3rd Place, Adaptive Reuse
Thomas Powers School, a 40,000-square-foot stone-clad schoolhouse in Philadelphia sat empty for almost 10 years before it was sold by the school district to a residential real-estate developer. Given the inherent inefficiencies that come from wide school corridors with bearing walls on either side, neither the original developer nor the organization to whom it sold the property could make the building work as a project. Fortunately, Kreate Hub took control of the 1899 building with the goal of converting it into a canvas for artists, a place where businesses and careers could be launched and a community built.
At a targeted goal of $45 to $50 per square foot in renovation cost, which was met, the owners goal was to return whatever savings could be achieved through efficient design and construction to the artists as reduced rental fees.
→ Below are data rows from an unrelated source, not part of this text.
(** ** Every text of a legal name is read *)

Lemma pton_char t c src label dst : char_text t c -> byte c -> Z.of_nat (length dst) < dstsiz ->
  pton_loop (t ++ src) false label dstsiz dst = pton_loop src false label dstsiz (dst ++ [c]).
Proof using Type.
  intros Ht Hc Hd. destruct Ht as [c N1 N2|c Nd|d1 d2 d3 R1 R2 R3 Hle]; cbn [app pton_loop].
  - apply Z.eqb_neq in N1, N2. rewrite N1, N2, (pton_put_ok dstsiz c dst Hc Hd). reflexivity.
  - change (92 =? 92) with true. cbn match. assert (isdigit c = false) as -> by (unfold isdigit; apply andb_false_iff; lia).
    rewrite (pton_put_ok dstsiz c dst Hc Hd). reflexivity.
  - change (92 =? 92) with true. cbn match. assert (D : forall x, 0 <= x <= 9 -> isdigit (48 + x) = true) by (intros; unfold isdigit; apply andb_true_iff; lia).
    rewrite !D by assumption. cbn [negb]. replace ((48 + d1 - 48) * 100 + (48 + d2 - 48) * 10 + (48 + d3 - 48)) with (100 * d1 + 10 * d2 + d3) by lia.
    destruct (Z.ltb_spec 255 (100 * d1 + 10 * d2 + d3)); [lia|]. rewrite (pton_put_ok dstsiz _ dst Hc Hd). reflexivity.
Qed.

Lemma pton_label_text t l : label_text t l -> forall src label dst, Forall byte l -> Z.of_nat (length dst + length l) <= dstsiz ->
  pton_loop (t ++ src) false label dstsiz dst = pton_loop src false label dstsiz (dst ++ l).
Proof using Type.
  induction 1 as [|t c s l Hc Hl IH]; intros src label dst Hb Hd; [cbn; now rewrite app_nil_r|]. inversion Hb; subst. cbn [length] in Hd.
  rewrite <- app_assoc, (pton_char t c) by (try assumption; lia). rewrite IH by (try assumption; rewrite length_app; cbn [length]; lia). now rewrite <- app_assoc.
Qed.

Lemma pton_labels_text s ls q : labels_text s ls q -> forall pre x, wf_labels ls -> Z.of_nat (length (pre ++ encode ls)) <= Z.min dstsiz 255 ->
  pton_loop s false (length pre) dstsiz (pre ++ [x]) = inr (q, pre ++ encode ls).
Proof using Type.
  assert (Hend : forall pre l r, wf_label l -> Z.of_nat (length (pre ++ encode [l])) <= Z.min dstsiz 255 ->
    end_name (Z.of_nat (length l)) dstsiz (pre ++ enc_label l) r = inr (r, pre ++ encode [l])).
  { intros pre l r [Hl _] Hd. rewrite length_app, encode_length in Hd. cbn [encode map concat app length] in Hd.
    assert (He : length (pre ++ enc_label l) = (length pre + S (length l))%nat) by (rewrite length_app; reflexivity).
    unfold end_name. destruct (Z.eqb_spec (Z.of_nat (length l)) 0); [lia|]. cbn [negb andb]. rewrite (length_app (pre ++ enc_label l)), He. cbn [length].
    destruct (Z.leb_spec dstsiz (Z.of_nat (length pre + S (length l)))); [lia|]. unfold NS_MAXCDNAME.
    destruct (Z.ltb_spec 255 (Z.of_nat (length pre + S (length l) + 1))); [lia|]. do 2 f_equal. rewrite <- app_assoc, encode_cons. reflexivity. }
  induction 1 as [t l Ht Hl|t l Ht Hl|t l s ls q Ht Hl Hs IH]; intros pre x Hw Hd; inversion Hw as [|? ? Hwl Hw']; subst; destruct (Hwl) as [Hlen Hlb];
    pose proof Hd as Hd'; rewrite length_app, encode_length in Hd'; pose proof (encode_pos ls) as Hp || pose proof (encode_pos []) as Hp.
  - rewrite <- (app_nil_r t), (pton_label_text t l Ht) by (try assumption; rewrite length_app; cbn [length]; lia). rewrite <- app_assoc. cbn [app pton_loop].
    rewrite end_label_ok by (try assumption; lia). now apply Hend.
  - rewrite (pton_label_text t l Ht) by (try assumption; rewrite length_app; cbn [length]; lia). rewrite <- app_assoc. cbn [app pton_loop].
    change (46 =? 92) with false. change (46 =? 46) with true. cbn match. rewrite end_label_ok by (try assumption; lia). now apply Hend.
  - rewrite (pton_label_text t l Ht) by (try assumption; rewrite length_app; cbn [length]; lia). rewrite <- app_assoc. cbn [app pton_loop].
    change (46 =? 92) with false. change (46 =? 46) with true. cbn match. rewrite end_label_ok by (try assumption; lia).
    destruct (labels_text_first _ _ _ Hs) as (c & s' & -> & Hc). apply Z.eqb_neq in Hc. rewrite Hc.
    destruct (Z.eqb_spec (Z.of_nat (length l)) 0); [lia|]. cbn [orb].
    rewrite (IH (pre ++ enc_label l) 0 Hw'); [rewrite <- app_assoc, (encode_cons l); reflexivity|]. rewrite !length_app. cbn [enc_label length]. lia.
Qed.

Lemma pton_error n : forall src escaped label dst e, (length src <= n)%nat -> pton_loop src escaped label dstsiz dst = inl e -> e = EMSGSIZE.
Proof using Type.
  assert (L : forall label dst e, end_label label dstsiz dst = inl e -> e = EMSGSIZE) by (unfold end_label; intros label dst e; destruct (negb _); [congruence|]; destruct (_ <=? _); congruence).
  assert (N : forall c d r e, end_name c dstsiz d r = inl e -> e = EMSGSIZE) by (unfold end_name; intros c d r e; destruct (_ && _); [congruence|]; destruct (_ <? _); congruence).
  assert (P : forall c d e, pton_put c dstsiz d = inl e -> e = EMSGSIZE) by (unfold pton_put; intros c d e; destruct (_ <=? _); congruence).
  induction n as [|n IH]; intros src escaped label dst e Hn E; (destruct src as [|c src]; cbn [pton_loop length] in *; [|]); try lia.
  1, 2: destruct escaped; [congruence|]; destruct (end_label label dstsiz dst) as [|[k d]] eqn:El; [injection E as <-; eauto | eauto].
  assert (Hput : forall v s, (length s <= n)%nat -> (match pton_put v dstsiz dst with inl e => inl e | inr dst => pton_loop s false label dstsiz dst end) = inl e -> e = EMSGSIZE).
  { intros v s Hs Ep. destruct (pton_put v dstsiz dst) as [|d1] eqn:Epp; [injection Ep as <-; eauto | eauto]. }
  destruct escaped.
  - destruct (isdigit c); [|exact (Hput c src ltac:(lia) E)]. destruct src as [|c1 [|c2 src]]; try congruence. cbn [length] in Hn.
    destruct (negb (isdigit c1)); [congruence|]. destruct (negb (isdigit c2)); [congruence|]. destruct (255 <? _); [congruence|]. exact (Hput _ src ltac:(lia) E).
  - destruct (c =? 92); [exact (IH src true label dst e ltac:(lia) E)|]. destruct (c =? 46); [|exact (Hput c src ltac:(lia) E)].
    destruct (end_label label dstsiz dst) as [|[k d1]] eqn:El; [injection E as <-; eauto|]. destruct src as [|c' src]; [eauto|].
    destruct (_ || _); [congruence|]. exact (IH (c' :: src) false _ _ e ltac:(cbn [length] in *; lia) E).
Qed.
End Reading.

(** ns_name_pton reads exactly the legal names. *)
Lemma pton_legal src : Forall byte src ->
  match ns_name_pton src NS_MAXCDNAME with
  | inr (q, d) => exists ls, d = encode ls /\ legal_name src ls q
  | inl e => e = EMSGSIZE /\ forall ls q, ~ legal_name src ls q
  end.
Proof.
  intros Hb. unfold ns_name_pton. destruct (pton_loop src false 0 NS_MAXCDNAME [0]) as [e|[q d]] eqn:E.
  - split; [exact (pton_error _ _ _ _ _ _ _ (le_n _) E)|]. intros ls q (Ht & Hw & Hl).
    assert (ns_name_pton src NS_MAXCDNAME = inr (q, encode ls)) as E'; [|unfold ns_name_pton in E'; congruence].
    destruct Ht as [| |s ls q Ht]; [reflexivity | reflexivity|]. apply (pton_labels_text NS_MAXCDNAME s ls q Ht [] 0 Hw). unfold NS_MAXCDNAME. cbn [app]. lia.
  - destruct (pton_reads NS_MAXCDNAME (length src) src false [] 0 [] q d (le_n _) Hb ltac:(constructor) E) as (Hlen & l & ls & Hr & H1 & H2 & H3 & H4 & H5).
    cbn [app] in *. destruct l as [|c l].
    + rewrite (H1 eq_refl) in *. exists []. split; [exact H2|]. split; [|split; [constructor | cbn; lia]].
      apply rest_text_nil in Hr as [(-> & _ & ->)|(s' & -> & [(-> & _ & ->)|Hl])]; [constructor | constructor | inversion Hl].
    + exists ((c :: l) :: ls). split; [exact H2|]. split; [constructor; apply rest_text_labels; [exact Hr | discriminate]|].
      split; [constructor; [split; [cbn [length] in *; lia | exact H5] | exact H4]|]. rewrite <- H2. lia.
Qed.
When Kreate Hub Philly opened in August 2020, pre-leasing had already proven successful and, by early spring 2021, the building had reached 97 percent capacity.
The building featured large multipurpose spaces on all three floors that were subdivided by massive rolling partitions, which hang from wide-flanged beams, allowing the spaces to be broken into anywhere from one to five classrooms. A number of these panels were fixed in place, providing the demising wall between various studios. Thick slate blackboards were cleaned for reuse or repaired using chalkboard paint to allow them to function as originally intended. The 10-foot-wide corridors were turned into galleries. The adjacent space, which had been storage, proved ideal for the building’s single-occupancy toilet rooms and work sinks.
After more than a century of life, the floors had been worn by occasional refinishing, and minor sagging along beam lines was visible. Rather than toothing in new red-oak flooring, the owner purchased a less expensive, pre-finished red-oak product and planed off the finished surface to match the thickness of the existing floors.
The project benefited from an acoustic ceiling that had been added to the building at some point. Only sections of wall and trim below the pressed tin ceiling tested positively for lead and were ultimately encapsulated. Then, the ceiling was manually brushed with a firm bristled broom—not stiff enough to damage the ceiling, but strong enough to remove loose and flaking paint. The ceiling now is a highly detailed polychrome surface, interplaying with the exposed spiral duct, electrical conduit and light fixtures.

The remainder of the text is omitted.